España impulsa la regularización de inmigrantes
El Gobierno español dio a conocer este 27 de enero de 2026 una medida excepcional que permitirá la regularización de aproximadamente 3oo,000 personas en situación irregular. La iniciativa, impulsada por el Ejecutivo de Pedro Sánchez en acuerdo con Podemos, busca reconocer derechos básicos y garantizar acceso a servicios esenciales para quienes ya residen en el país.
La propuesta se tramitará mediante un Real Decreto, lo que permitirá acelerar su entrada en vigor sin necesidad de pasar por un proceso parlamentario. Según lo establecido, podrán beneficiarse quienes hayan llegado antes del 31 de diciembre de 2025, acrediten al menos cinco meses de residencia y no tengan antecedentes penales.
El objetivo central es dignificar la vida de miles de inmigrantes que actualmente enfrentan condiciones de vulnerabilidad, además de facilitar su integración en el mercado laboral y en el sistema de salud. La ministra de Migraciones, Elma Saiz, subrayó que la inmigración constituye un motor de crecimiento económico y que esta regularización contribuirá a fortalecer la cohesión social.
La medida ha generado reacciones encontradas. Mientras el PSOE y Podemos celebran el acuerdo como un avance en justicia social, sectores de la oposición advierten sobre un posible “efecto llamada” y tensiones en el mercado laboral. En contraste, organizaciones de derechos humanos consideran que se trata de un paso decisivo para proteger a comunidades migrantes y reducir la explotación laboral.
El impacto esperado es significativo: se prevé que miles de personas puedan acceder a empleos formales y contribuir de manera directa a la economía española. La mayoría de los beneficiados serían latinoamericanos, lo que refuerza los vínculos históricos y culturales con España.

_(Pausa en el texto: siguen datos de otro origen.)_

Lemma Retrieve_trace n p dir key env h t : S3Provider.Retrieve n p key dir env h = (Ok tt, t) →
  Forall (fetches p dir key) t ∧
  ∃ t0 r, t = t0 ++ [EvHTTP "GET" (state_url p key) None (inl r)] ∧ verdict (inl r) = Some (Ok tt).
Proof.
  intros E. split; [pose proof (Retrieve_fetches n p dir key env h) as H; by rewrite E in H|].
  revert E. unfold S3Provider.Retrieve.
  intros (state & t1 & t2 & _ & E2 & ->)%bind_ok_inv.
  apply bind_ok_inv in E2 as ([] & t3 & t4 & _ & E4 & ->).
  apply waitRetrieved_trace in E4 as (t0 & r & -> & Hr).
  exists (t1 ++ t3 ++ t0), r. by rewrite <- !app_assoc.
Qed.

(** ** What a completed state means *)

(** The last answer of a trace is a state of the object, at the time it is read. *)
Lemma run_state p w t key r w' :
  run p w (t ++ [EvHTTP "GET" (state_url p key) None (inl r)]) w' →
  ∃ w1, run p w t w1 ∧ run p w1 [] w' ∧ r = State w1.(srv).(StateMap) key.
Proof.
  intros (w1 & H1 & H2)%run_app. inversion H2 as [|? w2 w3 ? ? ? Hr Ha Hend]; subst.
  assert (w3 = w2 ∧ r = State w2.(srv).(StateMap) key) as [-> ->].
  { inversion Ha as [| |name ? Hu| |]; subst; [|done]. unfold state_url, S3Provider.url in Hu.
    split; [done|]. apply str_app_inv_head in Hu. by injection Hu as ->. }
  exists w2. split; [|done]. clear -H1 Hr. revert Hr. induction H1 as [? ? Hr1|]; intros Hr.
  - constructor. by etrans.
  - econstructor; eauto.
Qed.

Con esta decisión, el Ejecutivo español marca un giro en la política migratoria europea, apostando por inclusión y reconocimiento de derechos en un contexto donde predominan posturas restrictivas. La publicación oficial en el Boletín Oficial del Estado será el punto de partida para un proceso que podría redefinir la relación del país con sus comunidades migrantes.